The non-testing of Agni V in 2017 was aligned with the Indian bid for the membership of the Nuclear Suppliers Group – an export control regime regulating the nuclear trade. India’s state-friendly media reported that India deliberately exercised ‘strategic restraint’. However, India has still not become a member of the NSG and its nuclear modernization is far from achieving any semblance of ‘strategic restraint’. It appears that the Indian membership of three out of four export control regimes has emboldened it not to worry about the consequences anymore. This understanding by India is further compounded by its learning from history where it has hardly faced any consequences for its proliferation beginning from its first test in 1974. Several reports suggest that initially India deliberately understated the range of its BrahMos at 290km in order to evade the radars of Missile Technology Control Regime (MTCR) – a group regulating exports of missiles to prevent proliferation. Shortly, after its membership of the MTCR in 2016, India tested the same missile with an enhanced range beyond the MTCR’s stipulated thresholds of approx. 300-400km in July 2018. This pattern of deceit suggests that one should not trust even the Indian commitment to non-testing since this restraint is only until it becomes a member of the NSG, the very club which was created in reaction to the Indian nuclear testing in 1974.
On the face of it, India is associated with several multilateral nuclear non-proliferation and disarmament regimes and continues to express support for universal and non-discriminatory global nuclear disarmament. However, there is nothing India has done practically to translate its verbal commitment into words. In fact, the current upward trajectory of the Indian nuclear and missile developments suggests otherwise.

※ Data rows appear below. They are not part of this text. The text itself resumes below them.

(* ===== verification/Checks.v ===== *)
(** The security checks: [guard_core/core/checks/base.py] and every check of
    [guard_core/core/checks/implementations/].

    A check looks at a request and returns the response that blocks it, or
    [None]; in passive mode it only reports. *)
From S2P Require Import Prelude PyStr PyDict IpAddr IpAddrText Sys Config Redaction Request IpExtraction TTL Redis IpBan.
From S2P Require Import RateLimit Cloud AccessControl Middleware Helpers RateLimiter.
From S2P Require Import Json SecurityHeaders.

Section checks.
Context `{Eng : Engine} `{C : !TTLCache string Z BAN_CACHE_SIZE (seconds LOCAL_CACHE_TTL_CAP_SECONDS)}
  `{P : !TTLCache string bool PATH_CACHE_SIZE PATH_CACHE_TTL}
  `{HC : !TTLCache string headers HEADERS_CACHE_SIZE HEADERS_CACHE_TTL}.

Implicit Types (mw : Middleware) (request : Request) (config : SecurityConfig).

(** [SecurityCheck]: [applies_to] is asked when the pipeline is built, with the
    rules of all routes when there is a decorator. *)
Record SecurityCheck : Type := mkCheck {
  check_name : string;
  enforced_on_excluded_paths : bool;
  applies_to : SecurityConfig -> option (list RouteConfig) -> bool;
  check : Middleware -> Request -> W (option Response)
}.

(** [if not passive_mode: return create_error_response(...)], else [None] *)
Definition unless_passive config (response : W Response) : W (option Response) :=
  if passive_mode config then ret None else let* r := response in ret (Some r).

Definition deny config (status_code : Z) (default_message : string) : W (option Response) :=
  unless_passive config (create_error_response config status_code default_message).

(** [if r := m: return r], then [k] *)
Definition or_else (m k : W (option Response)) : W (option Response) :=
  let* r := m in match r with Some response => ret (Some response) | None => k end.

(** ** [route_config.py] *)

Definition UNRESOLVED_ROUTE_REASON : string :=
  "Route resolution failed; per-route decorator config could not be applied".

Definition _handle_unresolved_route mw request : W (option Response) :=
  let config := mw_config mw in
  log_suspicious config request "route_config" UNRESOLVED_ROUTE_REASON ;;;
  send_event mw "route_unresolved" request (action_of config) UNRESOLVED_ROUTE_REASON [] ;;;
  deny config 500 "Route resolution failed".

Definition RouteConfigCheck_check mw request : W (option Response) :=
  let config := mw_config mw in
  let* route_config := get_route_config mw in
  set_state (fun s => s {{ st_route_config := route_config }}) ;;;
  let* cached_ip := state st_client_ip in
  let* client_ip := on_sys (extract_client_ip request cached_ip config (mw_agent mw)) in
  set_state (fun s => s {{ st_client_ip := Some client_ip }}) ;;;
  let* unresolved := state st_route_unresolved in
  if route_resolution_strict config && unresolved then _handle_unresolved_route mw request else ret None.

(** ** [emergency_mode.py] *)

Definition EmergencyModeCheck_check mw request : W (option Response) :=
  let config := mw_config mw in
  if negb (emergency_mode config) then ret None
  else
    let* cached_ip := state st_client_ip in
    let* client_ip := match cached_ip with
                      | Some (String _ _ as ip) => ret ip
                      | _ => on_sys (extract_client_ip request cached_ip config (mw_agent mw))
                      end in
    let* is_whitelisted := match ip_address client_ip with
                           | None => ret false
                           | Some addr => lift_res (_ip_in_list addr client_ip (Some (emergency_whitelist config)))
                           end in
    if is_whitelisted then
      log_activity config request (LogOther "Info") ("[EMERGENCY MODE] Allowed access for whitelisted IP " +:+ client_ip)
        false "" (Some INFO) (Some "emergency_mode") None ;;;
      ret None
    else
      log_suspicious config request "emergency_mode" ("[EMERGENCY MODE] Access denied for IP " +:+ client_ip) ;;;
      send_event mw "emergency_mode_block" request (action_of config)
        ("[EMERGENCY MODE] IP " +:+ client_ip +:+ " not in whitelist")
        [("emergency_whitelist_count", string_of_Z (Z.of_nat (length (emergency_whitelist config))));
         ("emergency_active", "True")] ;;;
      deny config 503 "Service temporarily unavailable".

(** ** [https_enforcement.py] *)

(** The peer as it is written; [ip_address(connecting_ip)] may raise. *)
Definition https_is_trusted_proxy config (connecting_ip : string) : res bool :=
  any_res (fun proxy =>
    if negb (has_char "/" proxy) then Ok (connecting_ip =? proxy)%string
    else match ip_address connecting_ip, ip_network proxy with
         | Some a, Some n => Ok (ip_in_net a n)
         | None, _ => Raise (ValueError connecting_ip)
         | _, None => Raise (ValueError proxy)
         end) (trusted_proxies config).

The latest test of Agni-V was conducted by India’s Strategic Force Command (SFC) using a canister based launch system on 4 June 2018 which is an indication that the missile is being readied for induction. Canisterizaiton further suggests mating of the warhead and the missile providing a desirable launch time in high state of readiness. Former Defence Research and Development Organization (DRDO) Chief, Avinash Chander’s, statement about his mandate to reduce Indian response time from hours to minutes is achievable now. This is a clear departure from India’s earlier known policy of keeping the warheads and missiles in a de-mated form. Some reports suggest that like Brahmos, India is also understating the actual range of Agni-V and that the actual range could well be around or over 8000 km. While the Chinese and the Pakistanis are equally alarmed by Agni-V, Indian ICBM raises concerns at the global level as well since it is capable of hitting targets as far as Australia and Europe.

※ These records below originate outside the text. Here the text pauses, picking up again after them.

Definition on_usage {A} (m : M activity A) : T A :=
  zoom (fun w => usage_counts (snd w)) (fun s w => (fst w, (snd w) {{ usage_counts := s }})) m.
Definition on_returns {A} (m : M activity A) : T A :=
  zoom (fun w => return_patterns (snd w)) (fun s w => (fst w, (snd w) {{ return_patterns := s }})) m.

Definition usage_key (endpoint_id client_ip : string) : string :=
  "behavior:usage:" +:+ _hash_identity_segment endpoint_id +:+ ":" +:+ _hash_identity_segment client_ip.

Definition track_endpoint_usage (endpoint_id client_ip : string) (rule : BehaviorRule) : T bool :=
  let* current_time := sys time_time in
  let window_start := (current_time - seconds (br_window rule))%Z in
  let* redis_handler := t_get bt_redis in
  match redis_handler with
  | Some h =>
      let* valid_count := sys (record_sliding_window_hit (rh_config h) (rh_agent h) "behavior_usage"
        (usage_key endpoint_id client_ip) current_time window_start (br_window rule)) in
      ret (br_threshold rule <? valid_count)%Z
  | None =>
      let* count := on_usage (record_call endpoint_id client_ip window_start current_time) in
      ret (br_threshold rule <? Z.of_nat count)%Z
  end.
(** The validator answers as the plain function on paths does.  Whatever paths
    it has seen and whatever the exclusions were before, [is_path_excluded] returns -
    it never raises, when the path can be shown - whether the path is excluded by the exclusions the
    configuration has now, and changes nothing else than its memory, the cache of
    events and the surroundings. *)
Lemma is_path_excluded_run mw request w v : memo_ok v -> (exists path, display_url (mw_config mw) (rq_path request) = Ok path) ->
  exists w' v', is_path_excluded mw request (w, v) =
    (Ok (path_is_excluded (ustr_of (rq_path request)) (map ustr_of (exclude_paths (mw_config mw)))), (w', v')) /\
    memo_ok v' /\ reported w w'.
Proof.
  intros Hv Hshown. unfold is_path_excluded, path_is_excluded.
  destruct (normalize_url_path (ustr_of (rq_path request))) as [p|] eqn:Hp; [|by exists w, v].
  apply normalize_scalars in Hp; [|apply ustr_of_scalars]. set (source := exclude_paths (mw_config mw)).
  assert (exists v', _current_normalized_exclude_paths (mw_config mw) v =
    (Ok (normalize_exclude_paths (map ustr_of source)), v') /\ memo_ok v') as (v' & Hc & Hm).
  { unfold _current_normalized_exclude_paths. fold source. case_bool_decide as Hs.
    - exists v. split; [|done]. by rewrite (Hv _ Hs).
    - eexists. split; [reflexivity|]. by intros s [= <-]. }
  unfold bind at 1, zoom at 1. cbn [fst snd]. rewrite Hc.
  destruct (path_matches_exclusions p _); cbn [negb]; [|by exists w, v'].
  destruct (report_excluded_run mw request p w Hp Hshown) as (w' & Hr & Hrep). exists w', v'.
  split; [|done]. unfold bind, v_world, zoom. cbn [fst snd]. by rewrite Hr.
Qed.
End excluded.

Canisterization, MIRVing, shift from liquid to solid fuel missile inventory, ready arsenal and less response time are indicative of modernization in nuclear arsenal augmenting assertive control. Indian inventory of nuclear delivery systems indicates that India has options for use both in counter-force and counter-value settings. While the long-range Agni missiles may be used for counter-value strikes, the short-range missiles like Prithvi, Prahaar, Dhanush and Brahmos can be used for counter-force strikes especially aided by India’s increasing I2SR (Intelligence and Information, Surveillance and Reconnaissance) capabilities. All of this represents offensive posturing which is reflective of a visible shift in India’s nuclear doctrine. The U.S. and the West are apparently comfortable with these destabilizing strategic developments in South Asia since it serves their purpose to groom India against the rise of China with whatever means available. However, Pakistan cannot take Indian nuclear doctrine on its face value and ignore these visible shifts. It therefore has some compelling choices to make to maintain strategic stability in the region.
Tanzeela Khalil is an independent researcher.